Retype the records below exactly. Leave nothing out.

[Data items]
-- Opening Marker --
Definition complete_nread : D unit :=
  c ← getc id;
  cassert (0 <=? c.(cn_cmd));;
  match c.(cn_substate) with
  | bin_reading_set_header =>
      if in_list [PROTOCOL_BINARY_CMD_APPEND; PROTOCOL_BINARY_CMD_PREPEND] c.(cn_cmd)
      then process_bin_append_prepend else process_bin_update
  | bin_read_set_value => complete_update_bin
  | bin_reading_packet =>
      if c.(cn_header).(rh_magic) =? PROTOCOL_BINARY_RES then
        if c.(cn_header).(rh_opcode) =? PROTOCOL_BINARY_CMD_NOOP then conn_set_state F_new_cmd
        else if response_handlers c.(cn_header).(rh_opcode) then not_modelled 0
        else conn_set_state F_closing
      else process_bin_packet
  | _ => crash
  end.

Definition reset_cmd_handler : D unit :=
  updc (fun c => set_cn_substate bin_no_state (set_cn_cmd (-1) (set_cn_sbytes 0 c)));;
  it ← getc cn_item;
  when (negb (it =? NULL)) (eng (v1_release it);; updc (set_cn_item NULL));;
  conn_shrink;;
  rbytes ← getc cn_rbytes;
  conn_set_state (if 0 <? rbytes then F_parse_cmd else F_waiting).

(** Returns 0 when the header is not complete, -1 for a header that is refused. *)
Definition try_read_command : D Z :=
  c ← getc id;
  cassert (c.(cn_rcurr) <=? c.(cn_rsize));;
  cassert (0 <? c.(cn_rbytes));;
  if c.(cn_rbytes) <? 24 then mret 0 else
  b ← of_option (slice c.(cn_rbuf) c.(cn_rcurr) 24);
  h ← of_option (parse_request b);
  updc (set_cn_header h);;
  if negb (h.(rh_magic) =? PROTOCOL_BINARY_REQ)
     && negb ((h.(rh_magic) =? PROTOCOL_BINARY_RES) && response_handlers h.(rh_opcode)) then
    conn_set_state F_closing;; mret (-1)
  else
  updc (fun c => set_cn_iovused 0 (set_cn_msgs [] (set_cn_msgcurr 0 c)));;
  r ← add_msghdr;
  if negb (r =? 0) then conn_set_state F_closing;; mret (-1) else
  updc (fun c => set_cn_cas 0 (set_cn_opaque h.(rh_opaque) (set_cn_keylen h.(rh_keylen)
                   (set_cn_cmd h.(rh_opcode) c))));;
  dispatch_bin_command;;
  updc (fun c => set_cn_rcurr (c.(cn_rcurr) + 24) (set_cn_rbytes (u32 (c.(cn_rbytes) - 24)) c));;
  mret 1.
Lemma flush_given a s :
  h.(rh_opcode) = PROTOCOL_BINARY_CMD_FLUSH \/ h.(rh_opcode) = PROTOCOL_BINARY_CMD_FLUSHQ ->
  h.(rh_bodylen) = h.(rh_extlen) -> h.(rh_extlen) = 0 \/ h.(rh_extlen) = 4 ->
  serve_flush h body (server_of w) = Some (a, s) ->
  runs (flush_executor packet_at) w (fun _ w' => given w a s w').
Proof.
  intros Hop Hlen Hext Hs. unfold serve_flush in Hs. apply run_bind_Some in Hs as (ret & s1 & (e & He & ->)%call_Some & Hs).
  unfold flush_executor. run. unfold id. rewrite (rd_cmd _ _ _ _ _ _ Hw), (rd_header _ _ _ _ _ _ Hw).
  set (quiet := h.(rh_opcode) =? PROTOCOL_BINARY_CMD_FLUSHQ) in *.
  set (w1 := if quiet then set_w_conn (set_cn_noreply true w.(w_conn)) w else w).
  assert (Hw1 : ready w1 h h.(rh_opcode) quiet 0 NULL).
  { unfold w1. destruct quiet; [cmd_ready|exact Hw]. }
  assert (E : outside w1 = outside w /\ w1.(w_conn).(cn_item) = w.(w_conn).(cn_item) /\ server_of w1 = server_of w
    /\ w1.(w_conn).(cn_rbuf) = w.(w_conn).(cn_rbuf) /\ w1.(w_conn).(cn_rcurr) = w.(w_conn).(cn_rcurr)
    /\ w1.(w_engine) = w.(w_engine)).
  { unfold w1. destruct quiet; done. }
  destruct E as (E1 & E2 & E3 & E4 & E5 & E6).
  eapply (runs_mono _ _ (fun _ w' => w' = w1)); [apply runs_when; intros Hq; run; unfold w1; by rewrite Hq|].
  intros [] w' ->. run. eapply (runs_mono _ _ (fun r w' => r = be_val body /\ w' = w1)).
  { destruct Hext as [Hx|Hx]; rewrite Hx in *; cbn [Z.eqb Pos.eqb].
    - run. destruct body; [done|simpl in Hbody; lia].
    - apply runs_bind, packet_at_run; [done..|]. intros tail. run; [apply (body_field _ _ _ 0 4); [apply Hp|lia]|].
      by rewrite drop_0, take_ge by lia. }
  intros r w' [-> ->]. run. eapply runs_eng; [rewrite E6; exact He|].
  assert (Hw2 := ready_engine w1 _ _ _ _ _ e Hw1). set (w2 := set_w_engine e w1) in *.
  assert (Hstart : forall m, runs m w2 (fun (_ : unit) w' => given w2 a s w') -> runs m w2 (fun _ w' => given w a s w')).
  { intros m Hm. eapply runs_mono; [exact Hm|]. intros [] w' Hg. eapply given_start; [..|exact Hg]; done. }
  assert (Hs2 : mk_server e (sv_datatype (server_of w)) (sv_verbose (server_of w)) (sv_session (server_of w)) = server_of w2).
  { rewrite <- E3. done. }
  rewrite Hs2 in Hs. apply Hstart.
  assert (Hng : is_get h.(rh_opcode) = false) by (by destruct Hop as [-> | ->]).
  destruct ret; try (by eapply fail_with_given); by eapply succeed_given.
Qed.

(** ** Commands with a key *)

Lemma get_request_run w' (Q : Z -> world S -> Prop) :
  w'.(w_conn).(cn_rcurr) = w.(w_conn).(cn_rcurr) -> w'.(w_conn).(cn_header) = h ->
  h.(rh_keylen) + h.(rh_extlen) = h.(rh_bodylen) -> Q packet_at w' -> runs binary_get_request w' Q.
Proof.
  intros E1 E2 Hlen HQ. unfold binary_get_request. run; unfold id; rewrite E1, E2.
  - apply Z.leb_le. apply slice_bounds in Hat as (Hat & _). rewrite length_app, (ps_length _ _ Hp) in Hat. lia.
  - unfold packet_at in HQ. by replace (24 + rh_keylen h + rh_extlen h) with (rh_bodylen h + 24) by lia.
Qed.

(** A world that differs from [w] in the fields of the command and in the engine. *)
Record near w' : Prop := {
  nr_alive : alive w';
  nr_setup : setup w' = setup w;
  nr_item : w'.(w_conn).(cn_item) = w.(w_conn).(cn_item);
  nr_outside : outside w' = outside w
}.

Lemma near_given w' a s m : near w' -> runs m w' (fun (_ : unit) w2 => given w' a s w2) ->
  runs m w' (fun _ w2 => given w a s w2).
Proof. intros [] Hm. eapply runs_mono; [exact Hm|]. intros [] w2 Hg. by eapply given_start. Qed.

Lemma near_ready w' cmd quiet cas :
  near w' -> w'.(w_conn).(cn_cmd) = cmd -> w'.(w_conn).(cn_noreply) = quiet -> w'.(w_conn).(cn_cas) = cas ->
  ready w' h cmd quiet cas NULL.
Proof. intros [] ? ? ?. by eapply ready_cmd. Qed.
-- Closing Marker --
» Response area:
Definition complete_nread : D unit :=
  c ← getc id;
  cassert (0 <=? c.(cn_cmd));;
  match c.(cn_substate) with
  | bin_reading_set_header =>
      if in_list [PROTOCOL_BINARY_CMD_APPEND; PROTOCOL_BINARY_CMD_PREPEND] c.(cn_cmd)
      then process_bin_append_prepend else process_bin_update
  | bin_read_set_value => complete_update_bin
  | bin_reading_packet =>
      if c.(cn_header).(rh_magic) =? PROTOCOL_BINARY_RES then
        if c.(cn_header).(rh_opcode) =? PROTOCOL_BINARY_CMD_NOOP then conn_set_state F_new_cmd
        else if response_handlers c.(cn_header).(rh_opcode) then not_modelled 0
        else conn_set_state F_closing
      else process_bin_packet
  | _ => crash
  end.

Definition reset_cmd_handler : D unit :=
  updc (fun c => set_cn_substate bin_no_state (set_cn_cmd (-1) (set_cn_sbytes 0 c)));;
  it ← getc cn_item;
  when (negb (it =? NULL)) (eng (v1_release it);; updc (set_cn_item NULL));;
  conn_shrink;;
  rbytes ← getc cn_rbytes;
  conn_set_state (if 0 <? rbytes then F_parse_cmd else F_waiting).

(** Returns 0 when the header is not complete, -1 for a header that is refused. *)
Definition try_read_command : D Z :=
  c ← getc id;
  cassert (c.(cn_rcurr) <=? c.(cn_rsize));;
  cassert (0 <? c.(cn_rbytes));;
  if c.(cn_rbytes) <? 24 then mret 0 else
  b ← of_option (slice c.(cn_rbuf) c.(cn_rcurr) 24);
  h ← of_option (parse_request b);
  updc (set_cn_header h);;
  if negb (h.(rh_magic) =? PROTOCOL_BINARY_REQ)
     && negb ((h.(rh_magic) =? PROTOCOL_BINARY_RES) && response_handlers h.(rh_opcode)) then
    conn_set_state F_closing;; mret (-1)
  else
  updc (fun c => set_cn_iovused 0 (set_cn_msgs [] (set_cn_msgcurr 0 c)));;
  r ← add_msghdr;
  if negb (r =? 0) then conn_set_state F_closing;; mret (-1) else
  updc (fun c => set_cn_cas 0 (set_cn_opaque h.(rh_opaque) (set_cn_keylen h.(rh_keylen)
                   (set_cn_cmd h.(rh_opcode) c))));;
  dispatch_bin_command;;
  updc (fun c => set_cn_rcurr (c.(cn_rcurr) + 24) (set_cn_rbytes (u32 (c.(cn_rbytes) - 24)) c));;
  mret 1.
Lemma flush_given a s :
  h.(rh_opcode) = PROTOCOL_BINARY_CMD_FLUSH \/ h.(rh_opcode) = PROTOCOL_BINARY_CMD_FLUSHQ ->
  h.(rh_bodylen) = h.(rh_extlen) -> h.(rh_extlen) = 0 \/ h.(rh_extlen) = 4 ->
  serve_flush h body (server_of w) = Some (a, s) ->
  runs (flush_executor packet_at) w (fun _ w' => given w a s w').
Proof.
  intros Hop Hlen Hext Hs. unfold serve_flush in Hs. apply run_bind_Some in Hs as (ret & s1 & (e & He & ->)%call_Some & Hs).
  unfold flush_executor. run. unfold id. rewrite (rd_cmd _ _ _ _ _ _ Hw), (rd_header _ _ _ _ _ _ Hw).
  set (quiet := h.(rh_opcode) =? PROTOCOL_BINARY_CMD_FLUSHQ) in *.
  set (w1 := if quiet then set_w_conn (set_cn_noreply true w.(w_conn)) w else w).
  assert (Hw1 : ready w1 h h.(rh_opcode) quiet 0 NULL).
  { unfold w1. destruct quiet; [cmd_ready|exact Hw]. }
  assert (E : outside w1 = outside w /\ w1.(w_conn).(cn_item) = w.(w_conn).(cn_item) /\ server_of w1 = server_of w
    /\ w1.(w_conn).(cn_rbuf) = w.(w_conn).(cn_rbuf) /\ w1.(w_conn).(cn_rcurr) = w.(w_conn).(cn_rcurr)
    /\ w1.(w_engine) = w.(w_engine)).
  { unfold w1. destruct quiet; done. }
  destruct E as (E1 & E2 & E3 & E4 & E5 & E6).
  eapply (runs_mono _ _ (fun _ w' => w' = w1)); [apply runs_when; intros Hq; run; unfold w1; by rewrite Hq|].
  intros [] w' ->. run. eapply (runs_mono _ _ (fun r w' => r = be_val body /\ w' = w1)).
  { destruct Hext as [Hx|Hx]; rewrite Hx in *; cbn [Z.eqb Pos.eqb].
    - run. destruct body; [done|simpl in Hbody; lia].
    - apply runs_bind, packet_at_run; [done..|]. intros tail. run; [apply (body_field _ _ _ 0 4); [apply Hp|lia]|].
      by rewrite drop_0, take_ge by lia. }
  intros r w' [-> ->]. run. eapply runs_eng; [rewrite E6; exact He|].
  assert (Hw2 := ready_engine w1 _ _ _ _ _ e Hw1). set (w2 := set_w_engine e w1) in *.
  assert (Hstart : forall m, runs m w2 (fun (_ : unit) w' => given w2 a s w') -> runs m w2 (fun _ w' => given w a s w')).
  { intros m Hm. eapply runs_mono; [exact Hm|]. intros [] w' Hg. eapply given_start; [..|exact Hg]; done. }
  assert (Hs2 : mk_server e (sv_datatype (server_of w)) (sv_verbose (server_of w)) (sv_session (server_of w)) = server_of w2).
  { rewrite <- E3. done. }
  rewrite Hs2 in Hs. apply Hstart.
  assert (Hng : is_get h.(rh_opcode) = false) by (by destruct Hop as [-> | ->]).
  destruct ret; try (by eapply fail_with_given); by eapply succeed_given.
Qed.

(** ** Commands with a key *)

Lemma get_request_run w' (Q : Z -> world S -> Prop) :
  w'.(w_conn).(cn_rcurr) = w.(w_conn).(cn_rcurr) -> w'.(w_conn).(cn_header) = h ->
  h.(rh_keylen) + h.(rh_extlen) = h.(rh_bodylen) -> Q packet_at w' -> runs binary_get_request w' Q.
Proof.
  intros E1 E2 Hlen HQ. unfold binary_get_request. run; unfold id; rewrite E1, E2.
  - apply Z.leb_le. apply slice_bounds in Hat as (Hat & _). rewrite length_app, (ps_length _ _ Hp) in Hat. lia.
  - unfold packet_at in HQ. by replace (24 + rh_keylen h + rh_extlen h) with (rh_bodylen h + 24) by lia.
Qed.

(** A world that differs from [w] in the fields of the command and in the engine. *)
Record near w' : Prop := {
  nr_alive : alive w';
  nr_setup : setup w' = setup w;
  nr_item : w'.(w_conn).(cn_item) = w.(w_conn).(cn_item);
  nr_outside : outside w' = outside w
}.

Lemma near_given w' a s m : near w' -> runs m w' (fun (_ : unit) w2 => given w' a s w2) ->
  runs m w' (fun _ w2 => given w a s w2).
Proof. intros [] Hm. eapply runs_mono; [exact Hm|]. intros [] w2 Hg. by eapply given_start. Qed.

Lemma near_ready w' cmd quiet cas :
  near w' -> w'.(w_conn).(cn_cmd) = cmd -> w'.(w_conn).(cn_noreply) = quiet -> w'.(w_conn).(cn_cas) = cas ->
  ready w' h cmd quiet cas NULL.
Proof. intros [] ? ? ?. by eapply ready_cmd. Qed.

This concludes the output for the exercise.